Chinese spy balloon DID send back data to Beijing on US military sites despite mitigation claims: report

Two current senior US officials and one former senior administration official are asserting the Chinese spy balloon collected intelligence from sensitive military sites as it traversed the country and sent it back to Beijing in “real-time.”

At the time of the incident, the Biden administration claimed that it was trying to block it from doing so but many believed that could not be done. Knowing that it was occurring, it is beyond baffling that they allowed the balloon to travel all the way across the US before shooting it down. In fact, it could reportedly have been taken out when it first entered US airspace on Jan. 28 over the Aleutian Islands but the Pentagon decided not to. The balloon was reportedly tracked by the US from the time it left China.

The communist Chinese were allowed to retain full control of the balloon and it made multiple passes over some of the military sites. NBC News reports that, at the time, the balloon was flying figure-eight formations to do so. The intelligence gathered was primarily from electronic signals, which can be picked up from weapons systems or include communications from base personnel, rather than images, according to the officials.

The officials claim that more would have been gathered if the administration hadn’t moved around potential targets in an effort to block the balloon’s ability to pick up electronic signals by stopping them from broadcasting or emitting signals. Regardless, the damage was done because no action was taken to fully stop the country’s biggest enemy from spying on our military installations.

The Defense Department is still parroting the same line from February claiming that the balloon had “limited additive value” for intelligence collection by the Chinese government “over and above what [China] is likely able to collect through things like satellites in low earth orbit,” according to NBC News.

China claimed from the beginning that it was a weather balloon that had blown 5,000 miles off course. Most experts believed that was a lie. Another balloon was spotted over South America. It was hardly the first time it had happened either and similar balloons have been spotted over Europe.

State Department officials claim that Beijing has deployed similar balloons in more than 40 countries recently and that the balloon shot down off the US coast “was clearly for intelligence surveillance and inconsistent with the equipment onboard weather balloons,” according to the New York Post.

The Chinese predictably accused the US of overreacting by shooting the spy balloon down and mocked President Biden for doing so… although belatedly.

The Biden administration acknowledged in February after the balloon was shot down that it was capable of collecting signals intelligence.

NBC reports that the “balloon had a self-destruct mechanism that could have been activated remotely by China, but the officials said it’s not clear if that didn’t happen because the mechanism malfunctioned or because China decided not to trigger it.”

The balloon floated over the US and then entered airspace over Montana where Malmstrom Air Force Base is located which houses a nuclear missile silo field.

General Glen VanHerck, Commander of North American Aerospace Defense Command (NORAD) and the United States Northern Command (USNORTHCOM) said that the balloon was up to 200 feet tall and weighed “in excess of a couple thousand pounds,” according to the Daily Wire. It was allegedly the size of three school buses.

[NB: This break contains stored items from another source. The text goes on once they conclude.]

(** The document one turn of the loop writes, when it reads the clock for
    the [c]-th time and draws from the [r]-th random number on. *)
Definition reading (env : Env) (c r : nat) (hours_ago : Z) : Doc :=
  sample_data (clock env c - hours_ago * HOUR)
    (py_round (uniform_value 20 30 (unit_draw env r)) 1)
    (py_round (uniform_value 4 12 (unit_draw env (S r))) 2)
    (py_round (uniform_value 0 5 (unit_draw env (S (S r)))) 3).

(** One turn of the loop of lines 100-112. *)
Definition seed_reading (sensor_collection : CollectionRef) (hours_ago : Z) : M unit :=
  now <- datetime_now ;;
  let timestamp := (now - hours_ago * HOUR)%Z in
  t <- random_uniform 20 30 ;;
  o <- random_uniform 4 12 ;;
  a <- random_uniform 0 5 ;;
  collection_add sensor_collection
    (sample_data timestamp (py_round t 1) (py_round o 2) (py_round a 3)).

Definition sample_alerts (t1 t2 t3 : Z) : list Doc :=
  [ [ ("timestamp", VTimestamp (t1 - 10 * MINUTE));
      ("type", VStr "warning");
      ("message", VStr "Ammonia level approaching lower threshold");
      ("sensor_id", VStr "SENSOR_001");
      ("value", VFloat (5 # 2));
      ("threshold", VFloat 5);
      ("acknowledged", VBool false) ];
    [ ("timestamp", VTimestamp (t2 - 2 * HOUR));
      ("type", VStr "info");
      ("message", VStr "Temperature sensor calibration completed");
      ("sensor_id", VStr "SENSOR_002");
      ("acknowledged", VBool true) ];
    [ ("timestamp", VTimestamp (t3 - 4 * HOUR));
      ("type", VStr "success");
      ("message", VStr "Water quality parameters optimal");
      ("sensor_id", VStr "SENSOR_001");
      ("acknowledged", VBool true) ] ].

Definition system_settings (t_last t_next t_created : Z) : Doc :=
  [ ("tank_settings", VMap
      [ ("tank_a", VMap
          [ ("name", VStr "Tank A - Main Production");
            ("capacity_liters", VInt 10000);
            ("fish_species", VStr "Atlantic Salmon");
            ("fish_count", VInt 500);
            ("optimal_ammonia_range", VList [VInt 0; VFloat 1]);
            ("optimal_temp_range", VList [VInt 18; VInt 24]);
            ("optimal_do_range", VList [VInt 6; VInt 12]) ]) ]);
    ("alert_thresholds", VMap
      [ ("ammonia_min", VInt 0);
        ("ammonia_max", VFloat 1);
        ("temp_min", VInt 18);
        ("temp_max", VInt 30);
        ("do_min", VInt 4);
        ("do_max", VInt 12) ]);
    ("system_info", VMap
      [ ("installation_date", VTimestamp datetime_2024_01_15);
        ("last_maintenance", VTimestamp (t_last - 3 * DAY));
        ("next_maintenance", VTimestamp (t_next + 27 * DAY));
        ("firmware_version", VStr "v2.1.3") ]);
    ("created_at", VTimestamp t_created) ].

(** The readings the loop writes for the hours [hs], from the [c]-th clock
    reading and the [r]-th random number on. *)
Fixpoint readings_from (env : Env) (c r : nat) (hs : list Z) : list Doc :=
  match hs with
  | [] => []
  | h :: hs' => reading env c r h :: readings_from env (S c) (3 + r) hs'
  end.

(** The state after a turn of the loop that wrote its reading, and after
    one whose write raised. *)
Definition reading_added (env : Env) (c : CollectionRef) (h : Z) (s : State) : State :=
  added c (reading env (clock_reads s) (rng_reads s) h) (measured s).

Definition reading_failed (env : Env) (c : CollectionRef) (h : Z) (s : State) : State :=
  add_failed c (reading env (clock_reads s) (rng_reads s) h) (measured s).

(** The statements after the loop (lines 114-178). *)
Definition seed_alerts_and_settings : M bool :=
  alerts_collection <- db_collection "alerts" ;;
  t1 <- datetime_now ;;
  t2 <- datetime_now ;;
  t3 <- datetime_now ;;
  for_each (sample_alerts t1 t2 t3) (collection_add alerts_collection) ;;
  settings_collection <- db_collection "system_settings" ;;
  t_last <- datetime_now ;;
  t_next <- datetime_now ;;
  t_created <- datetime_now ;;
  collection_add settings_collection (system_settings t_last t_next t_created) ;;
  print "✅ Sample data created successfully" ;;
  ret true.

(** The alerts and the settings written by the statements after the loop
    when they start in [s]. *)
Definition alerts_at (env : Env) (s : State) : list Doc :=
  sample_alerts (clock env (clock_reads s)) (clock env (S (clock_reads s)))
                (clock env (S (S (clock_reads s)))).

Definition settings_at (env : Env) (s : State) : Doc :=
  system_settings (clock env (3 + clock_reads s)) (clock env (4 + clock_reads s))
                  (clock env (5 + clock_reads s)).

(** The state after the existence probe. *)
Definition probed (s : State) : State :=
  called (ELimitGet "sensor_data" 1) (called (ECollection "sensor_data") s).

(** The documents a run that starts in [s] sets out to write: the 24
    readings, the three alerts, the settings. *)
Definition sensor_docs (env : Env) (s : State) : list Doc :=
  readings_from env (clock_reads s) (rng_reads s) (range 24).

Definition alert_docs (env : Env) (s : State) : list Doc :=
  sample_alerts (clock env (24 + clock_reads s)) (clock env (25 + clock_reads s))
                (clock env (26 + clock_reads s)).

Definition settings_doc (env : Env) (s : State) : Doc :=
  system_settings (clock env (27 + clock_reads s)) (clock env (28 + clock_reads s))
                  (clock env (29 + clock_reads s)).

(** The body of the [try] in [create_sample_data] (lines 86-178). *)
Definition create_sample_data_body : M bool :=
  sensor_collection <- db_collection "sensor_data" ;;
  existing_data <- limit_get sensor_collection 1 ;;
  if (0 <? length existing_data)%nat then
    print "📊 Sample data already exists" ;;
    ret true
  else
    print "📊 Creating sample sensor data..." ;;
    for_each (range 24) (seed_reading sensor_collection) ;;
    alerts_collection <- db_collection "alerts" ;;
    t1 <- datetime_now ;;
    t2 <- datetime_now ;;
    t3 <- datetime_now ;;
    for_each (sample_alerts t1 t2 t3) (collection_add alerts_collection) ;;
    settings_collection <- db_collection "system_settings" ;;
    t_last <- datetime_now ;;
    t_next <- datetime_now ;;
    t_created <- datetime_now ;;
    collection_add settings_collection (system_settings t_last t_next t_created) ;;
    print "✅ Sample data created successfully" ;;
    ret true.

(** [create_sample_data] (lines 79-182). *)
Definition create_sample_data : M bool :=
  available <- is_available ;;
  if negb available then
    print "❌ Firebase not available, cannot create sample data" ;;
    ret false
  else
    try_except create_sample_data_body
      (fun e =>
         print ("❌ Error creating sample data: " ++ exn_message e) ;;
         ret false).

End Seeding.

(* ------------------------------------------------------------------ *)
(** ** The host: a console that can fail, and interruptions

    Up to here [print] always writes its line and every error is an
    instance of [Exception].  A process guarantees neither.  Writing a
    line to [sys.stdout] raises when the stream cannot encode it (the
    messages carry emoji: UnicodeEncodeError under an ASCII or cp1252
    locale) or is closed, and a KeyboardInterrupt or a SystemExit, which
    [except Exception] does not catch, can arrive during any call.

    [OnHost] embeds the module with both in scope, statement by statement
    as above.  On a host whose console writes every line and that
    delivers no interruption the two embeddings agree
    ([create_sample_data_on_quiet_host] and the lemmas before it), so what
    is proved of the first is what the module does on such a host. *)

(** The exceptions that derive from [BaseException] and not from
    [Exception]. *)
Inductive interruption : Type :=
| KeyboardInterrupt
| SystemExit.

(** What the host does to a call that leaves the module.  Calls are
    numbered by their position in the trace. *)
Record Host : Type := MkHost {
  stdout_write : nat -> string -> option exn;  (* writing the line raises *)
  interrupt : nat -> option interruption       (* delivered during the call *)
}.

Module OnHost.

Inductive outcome (A : Type) : Type :=
| Ret (a : A)
| Raise (e : exn)                      (* an instance of Exception *)
| Interrupted (b : interruption).      (* any other BaseException *)
Arguments Ret {A} a.
Arguments Raise {A} e.
Arguments Interrupted {A} b.

Definition M (A : Type) : Type := Env -> State -> outcome A * State.

Definition ret {A} (a : A) : M A := fun _ s => (Ret a, s).

Definition raise {A} (e : exn) : M A := fun _ s => (Raise e, s).

Definition bind {A B} (m : M A) (k : A -> M B) : M B :=
  fun env s =>
    match m env s with
    | (Ret a, s') => k a env s'
    | (Raise e, s') => (Raise e, s')
    | (Interrupted b, s') => (Interrupted b, s')
    end.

The Biden administration claims it did not shoot down the balloon until it floated off the coast of South Carolina because they feared hurting Americans. But the balloon flew over mostly wide open spaces in Montana and other areas and could have been brought down with minimal damage or danger to life.

“US military commanders had determined downing the balloon while over land posed an undue risk to people across a wide area due to the size and altitude of the balloon and its surveillance payload,” Defense Secretary Lloyd Austin said in a written statement following the downing of the balloon.

Once China became aware the balloon had been spotted, they sped it up, according to officials. It was shot down on Feb. 4 using an F-22 Raptor to down the object with a single air-to-air AIM-9X Sidewinder missile and officials are still ostensibly examining the debris. They are attempting to reconstruct the balloon from what’s left of it according to NBC News.